The prison regulations where Spiridonova was held were rather relaxed, and prisoners were able to receive newspapers and books. There were two unsuccessful attempts to rescue her from prison. Her release came with the February Revolution of 1917. On March 3, 1917, according to the order of the Ministry of Justice, all political prisoners were released.

Terrorist for the revolution

After her release, Maria Spiridonova was plunged into a political struggle and started to actively participate in the Left Socialist-Revolutionary opposition, becoming an ardent political opponent to the Bolsheviks. She thought the Bolshevik’s ideology was based on hate and wouldn’t get very far in the long run.

However, Maria didn’t deny the usefulness of terror as a tool to accomplish certain goals. She assisted in the assassination of Germany's ambassador Wilhelm von Mirbach-Harff. "I plotted Mirbach’s assassination from the beginning to the end," Maria Spiridonova confessed later. The assassination was an attempt by the SR party to provoke a war with Germany, however it merely accomplished the separation of the Socialist Revolutionaries from their Bolshevik allies.

Fighting against the Bolsheviks

Спиридонова, Школьник, Биценко, Измайлович, Фиалка, Езерская. Spiridonova with other female revolutionaries

Spiridonova instigated a revolt against the Bolsheviks in July 1918. This riot was nevertheless suppressed and the leaders arrested. This time she ended up in prison under the Bolsheviks, who just a few years before had been her brothers in arms. She was released a year later, however the previous imprisonments had taken their toll on Spiridonova’s mental health - the authorities declared Spiridonova "hysterical" and placed her in the Kremlin hospital from which she eventually escaped.

However, her freedom was short lived. In 1920, Spiridonova was arrested again by the Bolsheviks – this time she was taken from her bed while sick with typhus. She was kept in the prison hospital, but later was transferred to a mental institution where Maria went on a hunger strike. At the time, an International Women’s Congress was taking place in Moscow. Spiridonova was still quite a popular female figure, and the Congress interceded on her behalf and asked Trotsky to allow Spiridonova to leave Russia – a request denied by the Bolsheviks, whose decision was motivated by the fact that she was still a danger to Soviet power.

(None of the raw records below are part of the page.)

Lemma fetch_html_content_frame (env : Env) (url : pystr) (w : World) :
  fst (fetch_html_content env url w) = page_text env url /\
  logger_level (snd (fetch_html_content env url w)) = logger_level w /\
  stdout (snd (fetch_html_content env url w)) = stdout w /\
  requests_sent (snd (fetch_html_content env url w)) =
    requests_sent w ++ [url] /\
  files_written (snd (fetch_html_content env url w)) = files_written w.
Proof.
  unfold fetch_html_content, page_text.
  destruct (requests_get env url) as [s t e|e].
  - destruct ((400 <=? s) && (s <? 600)); cbn [fst snd]; [|done].
    unfold logging_log. cbn. by destruct (logger_level w <=? 40).
  - cbn [fst snd]. unfold logging_log. cbn.
    by destruct (logger_level w <=? 40).
Qed.

Lemma fetch_html_content_log (env : Env) (url : pystr) (w : World) :
  logger_level w <= 40 ->
  log_records (snd (fetch_html_content env url w)) =
  log_records w ++
  match requests_get env url with
  | Response s _ e =>
      if (400 <=? s) && (s <? 600)
      then [(ERROR, py "Error fetching URL " ++ url ++ py ": " ++ e)]
      else []
  | RequestException e =>
      [(ERROR, py "Error fetching URL " ++ url ++ py ": " ++ e)]
  end.
Proof.
  intros Hle. apply N.leb_le in Hle.
  unfold fetch_html_content.
  destruct (requests_get env url) as [s t e|e].
  - destruct ((400 <=? s) && (s <? 600)); cbn [fst snd].
    + rewrite logging_log_records. cbn [logger_level levelno log_records].
      by rewrite Hle.
    + cbn. by rewrite app_nil_r.
  - cbn [fst snd]. rewrite logging_log_records.
    cbn [logger_level levelno log_records]. by rewrite Hle.
Qed.

Lemma save_results_frame (env : Env) (results : list FormField)
    (filename : pystr) (w : World) :
  logger_level (save_results env results filename w) = logger_level w /\
  stdout (save_results env results filename w) = stdout w /\
  requests_sent (save_results env results filename w) = requests_sent w /\
  files_written (save_results env results filename w) =
    files_written w ++
    match IOError_of env filename with
    | None => [(filename, json_dump results)]
    | Some _ => []
    end.
Proof.
  unfold save_results. destruct (IOError_of env filename) as [e|].
  - destruct (logging_log_frame ERROR
                (py "Error saving results to " ++ filename ++ py ": " ++ e) w)
      as (-> & -> & -> & ->).
    by rewrite app_nil_r.
  - unfold logging_log. cbn. by destruct (logger_level w <=? 20).
Qed.

Lemma save_results_log (env : Env) (results : list FormField)
    (filename : pystr) (w : World) :
  logger_level w <= 20 ->
  log_records (save_results env results filename w) =
  log_records w ++
  [match IOError_of env filename with
   | None => (INFO, py "Results saved to " ++ filename)
   | Some e =>
       (ERROR, py "Error saving results to " ++ filename ++ py ": " ++ e)
   end].
Proof.
  intros Hle. unfold save_results.
  destruct (IOError_of env filename) as [e|];
    rewrite logging_log_records; cbn [logger_level levelno log_records].
  - assert (H : (logger_level w <=? 40) = true) by (apply N.leb_le; lia).
    by rewrite H.
  - assert (H : (logger_level w <=? 20) = true) by (apply N.leb_le; lia).
    by rewrite H.
Qed.

Lemma print_field_stdout (env : Env) (w : World) (fd : FormField) :
  stdout (print_field env w fd) = stdout w ++ field_lines env fd.
Proof.
  unfold print_field, print, field_lines. cbn [stdout].
  by rewrite <- !app_assoc.
Qed.

Lemma foldl_print_field_stdout (env : Env) (fds : list FormField) :
  forall w : World,
    stdout (foldl (print_field env) w fds) =
    stdout w ++ concat (map (field_lines env) fds).
Proof.
  induction fds as [|fd fds IH]; intros w.
  - cbn [foldl map concat]. by rewrite app_nil_r.
  - cbn [foldl map concat]. rewrite IH, print_field_stdout.
    by rewrite <- app_assoc.
Qed.

(** ** [main], branch by branch *)

Lemma main_rejected (env : Env) (args : Namespace) (w : World) :
  scheme_accepted (args_url args) = false ->
  main env args w = (1, print SCHEME_ERROR w).
Proof.
  unfold scheme_accepted, main. intros H.
  apply orb_false_iff in H as [-> ->]. reflexivity.
Qed.

Lemma main_accepted (env : Env) (args : Namespace) (w : World) :
  scheme_accepted (args_url args) = true ->
  main env args w =
  (0,
   let w0 := if args_verbose args then setLevel DEBUG w else w in
   let w1 := snd (fetch_html_content env (args_url args) w0) in
   match page_text env (args_url args) with
   | Some ((_ :: _) as html) =>
       let w2 :=
         snd (run_logging
                (analyze_form_fields (html_parser env) html (args_url args))
                w1) in
       match map check_field (visited_inputs (html_parser env html)) with
       | [] => print NO_FIELDS w2
       | (_ :: _) as results =>
           let w3 :=
             foldl (print_field env)
                   (print (py "Form field analysis results:") w2) results in
           match args_output args with
           | Some ((_ :: _) as filename) =>
               save_results env results filename w3
           | _ => w3
           end
       end
   | _ => print FETCH_FAILED w1
   end).
Proof.
  unfold scheme_accepted, main. intros H.
  assert (Hc : negb (startswith (args_url args) (py "http://")) &&
               negb (startswith (args_url args) (py "https://")) = false).
  { rewrite <- negb_orb, H. reflexivity. }
  rewrite Hc. cbn zeta.
  set (w0 := if args_verbose args then setLevel DEBUG w else w).
  destruct (fetch_html_content_frame env (args_url args) w0) as (Hfst & _).
  destruct (fetch_html_content env (args_url args) w0) as [h w1].
  cbn [fst snd] in *. subst h.
  destruct (page_text env (args_url args)) as [[|c html]|]; try reflexivity.
  destruct (run_logging_analyzer (html_parser env) (c :: html)
              (args_url args) w1) as (Hres & _).
  destruct (run_logging
              (analyze_form_fields (html_parser env) (c :: html)
                 (args_url args)) w1) as [results w2].
  cbn [fst snd] in *. subst results.
  destruct (map check_field (visited_inputs (html_parser env (c :: html))));
    [reflexivity|].
  destruct (args_output args) as [[|]|]; reflexivity.
Qed.



(** X14.  A URL that begins with neither "http://" nor "https://" (in this
    very spelling: the test is case sensitive) ends the run with exit
    status 1 after one printed line; nothing is requested, logged or
    written. *)
Theorem main_rejects_other_schemes (env : Env) (args : Namespace) (w : World)
    (Hhttp : forall r, args_url args <> py "http://" ++ r)
    (Hhttps : forall r, args_url args <> py "https://" ++ r) :
  fst (main env args w) = 1 /\
  stdout (snd (main env args w)) =
    stdout w ++ [py "Error: URL must start with http:// or https://"] /\
  requests_sent (snd (main env args w)) = requests_sent w /\
  log_records (snd (main env args w)) = log_records w /\
  files_written (snd (main env args w)) = files_written w.
Proof.
  rewrite main_rejected; [by repeat split|].
  apply not_true_iff_false. rewrite scheme_accepted_spec.
  intros [[r Hr]|[r Hr]]; [by apply (Hhttp r) | by apply (Hhttps r)].
Qed.

Lemma main_rejects_other_schemes_witness :
  fst (main sample_env
         {| args_url := py "HTTP://EXAMPLE.COM/"; args_output := None;
            args_verbose := true |} initial_world) = 1.
Proof.
  apply (main_rejects_other_schemes sample_env
           {| args_url := py "HTTP://EXAMPLE.COM/"; args_output := None;
              args_verbose := true |} initial_world);
    intros r Hr; vm_compute in Hr; discriminate Hr.
Defined.





(** ** What a run leaves behind, component by component *)

Lemma setLevel_if_frame (b : bool) (w : World) :
  log_records (if b then setLevel DEBUG w else w) = log_records w /\
  stdout (if b then setLevel DEBUG w else w) = stdout w /\
  requests_sent (if b then setLevel DEBUG w else w) = requests_sent w /\
  files_written (if b then setLevel DEBUG w else w) = files_written w /\
  (logger_level w <= 20 ->
   logger_level (if b then setLevel DEBUG w else w) <= 20).
Proof.
  destruct b; repeat split; try done; cbn; unfold DEBUG; lia.
Qed.

Lemma main_stdout (env : Env) (args : Namespace) (w : World) :
  scheme_accepted (args_url args) = true ->
  stdout (snd (main env args w)) =
  stdout w ++
  match analysed env (args_url args) with
  | None => [FETCH_FAILED]
  | Some [] => [NO_FIELDS]
  | Some ((_ :: _) as results) =>
      py "Form field analysis results:" ::
      concat (map (field_lines env) results)
  end.
Proof.
  intros Hs. rewrite main_accepted by done. cbn [snd]. cbn zeta.
  unfold analysed.
  set (w0 := if args_verbose args then setLevel DEBUG w else w).
  destruct (setLevel_if_frame (args_verbose args) w) as (_ & Hw0 & _).
  fold w0 in Hw0.
  destruct (fetch_html_content_frame env (args_url args) w0)
    as (_ & _ & Hout & _).
  rewrite Hw0 in Hout.
  destruct (page_text env (args_url args)) as [[|c html]|];
    [cbn [print stdout]; congruence | | cbn [print stdout]; congruence].
  destruct (run_logging_analyzer (html_parser env) (c :: html)
              (args_url args)
              (snd (fetch_html_content env (args_url args) w0)))
    as (_ & _ & Hout2 & _).
  destruct (map check_field (visited_inputs (html_parser env (c :: html))))
    as [|fd fds]; [cbn [print stdout]; congruence|].
  assert (Hprinted :
    stdout (foldl (print_field env)
              (print (py "Form field analysis results:")
                 (snd (run_logging
                         (analyze_form_fields (html_parser env) (c :: html)
                            (args_url args))
                         (snd (fetch_html_content env (args_url args) w0)))))
              (fd :: fds)) =
    stdout w ++
    py "Form field analysis results:" ::
    concat (map (field_lines env) (fd :: fds))).
  { rewrite foldl_print_field_stdout. cbn [print stdout].
    rewrite Hout2, Hout. by rewrite <- app_assoc. }
  destruct (args_output args) as [[|c' f]|]; try exact Hprinted.
  match goal with
  | |- context [save_results env ?r ?f ?w1] =>
      destruct (save_results_frame env r f w1) as (_ & Hout4 & _)
  end.
  by rewrite Hout4.
Qed.

Lemma main_files (env : Env) (args : Namespace) (w : World) :
  scheme_accepted (args_url args) = true ->
  files_written (snd (main env args w)) =
  files_written w ++
  match save_target env args with
  | Some filename =>
      match IOError_of env filename with
      | None =>
          [(filename, json_dump (default [] (analysed env (args_url args))))]
      | Some _ => []
      end
  | None => []
  end.
Proof.
  intros Hs. rewrite main_accepted by done. cbn [snd]. cbn zeta.
  unfold save_target, analysed.
  set (w0 := if args_verbose args then setLevel DEBUG w else w).
  destruct (setLevel_if_frame (args_verbose args) w) as (_ & _ & _ & Hw0 & _).
  fold w0 in Hw0.
  destruct (fetch_html_content_frame env (args_url args) w0)
    as (_ & _ & _ & _ & Hf).
  rewrite Hw0 in Hf.
  destruct (page_text env (args_url args)) as [[|c html]|];
    [cbn [print files_written]; by rewrite app_nil_r | |
     cbn [print files_written]; by rewrite app_nil_r].
  destruct (run_logging_analyzer (html_parser env) (c :: html)
              (args_url args)
              (snd (fetch_html_content env (args_url args) w0)))
    as (_ & _ & _ & _ & Hf2 & _).
  destruct (map check_field (visited_inputs (html_parser env (c :: html))))
    as [|fd fds];
    [cbn [print files_written]; rewrite app_nil_r; congruence|].
  match goal with
  | |- context [foldl (print_field env) ?w1 ?l] =>
      destruct (foldl_print_field_frame env l w1) as (_ & _ & _ & Hf3 & _)
  end.
  cbn [print files_written] in Hf3.
  destruct (args_output args) as [[|c' f]|];
    try (rewrite app_nil_r; congruence).
  match goal with
  | |- context [save_results env ?r ?f ?w1] =>
      destruct (save_results_frame env r f w1) as (_ & _ & _ & Hf4)
  end.
  rewrite Hf4, Hf3, Hf2, Hf. reflexivity.
Qed.

Lemma fetch_log_quiet (env : Env) (url t : pystr) :
  page_text env url = Some t -> fetch_log env url = [].
Proof.
  unfold page_text, fetch_log.
  destruct (requests_get env url) as [s t' e|e]; [|discriminate].
  by destruct ((400 <=? s) && (s <? 600)).
Qed.

Lemma main_log (env : Env) (args : Namespace) (w : World) :
  scheme_accepted (args_url args) = true ->
  logger_level w <= 20 ->
  log_records (snd (main env args w)) =
  log_records w ++ fetch_log env (args_url args) ++
  analysis_log env (args_url args) ++
  match save_target env args with
  | Some filename =>
      [match IOError_of env filename with
       | None => (INFO, py "Results saved to " ++ filename)
       | Some e =>
           (ERROR,
            py "Error saving results to " ++ filename ++ py ": " ++ e)
       end]
  | None => []
  end.
Proof.
  intros Hs Hlvl. rewrite main_accepted by done. cbn [snd]. cbn zeta.
  unfold save_target, analysed, analysis_log.
  set (w0 := if args_verbose args then setLevel DEBUG w else w).
  destruct (setLevel_if_frame (args_verbose args) w)
    as (Hw0 & _ & _ & _ & Hl0).
  fold w0 in Hw0, Hl0. specialize (Hl0 Hlvl).
  destruct (fetch_html_content_frame env (args_url args) w0)
    as (_ & Hl1 & _).
  assert (Hlog1 : log_records (snd (fetch_html_content env (args_url args) w0))
                  = log_records w ++ fetch_log env (args_url args)).
  { rewrite fetch_html_content_log by lia. by rewrite Hw0. }
  destruct (page_text env (args_url args)) as [[|c html]|];
    [cbn [print log_records]; by rewrite !app_nil_r | |
     cbn [print log_records]; by rewrite !app_nil_r].
  destruct (run_logging_analyzer (html_parser env) (c :: html)
              (args_url args)
              (snd (fetch_html_content env (args_url args) w0)))
    as (_ & Hl2 & _ & _ & _ & Hlog2).
  rewrite Hlog1 in Hlog2. rewrite Hl1 in Hl2, Hlog2.
  specialize (Hlog2 ltac:(lia)).
  destruct (map check_field (visited_inputs (html_parser env (c :: html))))
    as [|fd fds];
    [cbn [print log_records]; rewrite Hlog2, app_nil_r;
     by rewrite <- app_assoc|].
  match goal with
  | |- context [foldl (print_field env) ?w1 ?l] =>
      destruct (foldl_print_field_frame env l w1) as (Hlog3 & Hl3 & _)
  end.
  cbn [print log_records logger_level] in Hlog3, Hl3.
  destruct (args_output args) as [[|c' f]|];
    try (rewrite Hlog3, Hlog2, app_nil_r; by rewrite <- app_assoc).
  rewrite save_results_log by (rewrite Hl3, Hl2; lia).
  rewrite Hlog3, Hlog2. by rewrite <- !app_assoc.
Qed.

Ironically, this made Spiridonova even more popular, leading to her becoming one of the most popular women of her time. A special committee in Paris published postcards with her portrait in an attempt to make it possible for Maria to move to France and Germany while Spiridonova was sent into exile to Samarkand.

More arrests and death

Мария Школьник, Ревекка Фиалка и Мария Спиридонова с конвоем, этап в Акатуй. Maria Shkolnik (first raw), Revekka Fialka and Maria Spiridonova with convoy on their way to Akatuy for hard labour

The last blow to the aging woman came in 1937, when the country was hit the hardest by Stalin’s repressions. She was sent to prison in Ufa, where the guards treated her as harshly as the Czarist police a few decades earlier. There are rumors she fought back against her investigators, telling them that when they were born, she was already fighting in the revolution.

However, her words were ridiculous to the callous guards of the new generation. No one was interested in her previous merits, and her age did not persuade anyone to grant her leniency. The heavy axe of terror which Spiridonova helped to launch finally reached those who had set it in motion.

Spiridonova was executed in September of 1941 in Oryol, when the Nazis were about to enter the city. Murdered with no proper court sentence, simply on charges of being an enemy of Soviet power, she was another child of the revolution consumed by the regime they helped to bring about.

Maria Spiridonova was officially exonerated of all charges in 1992.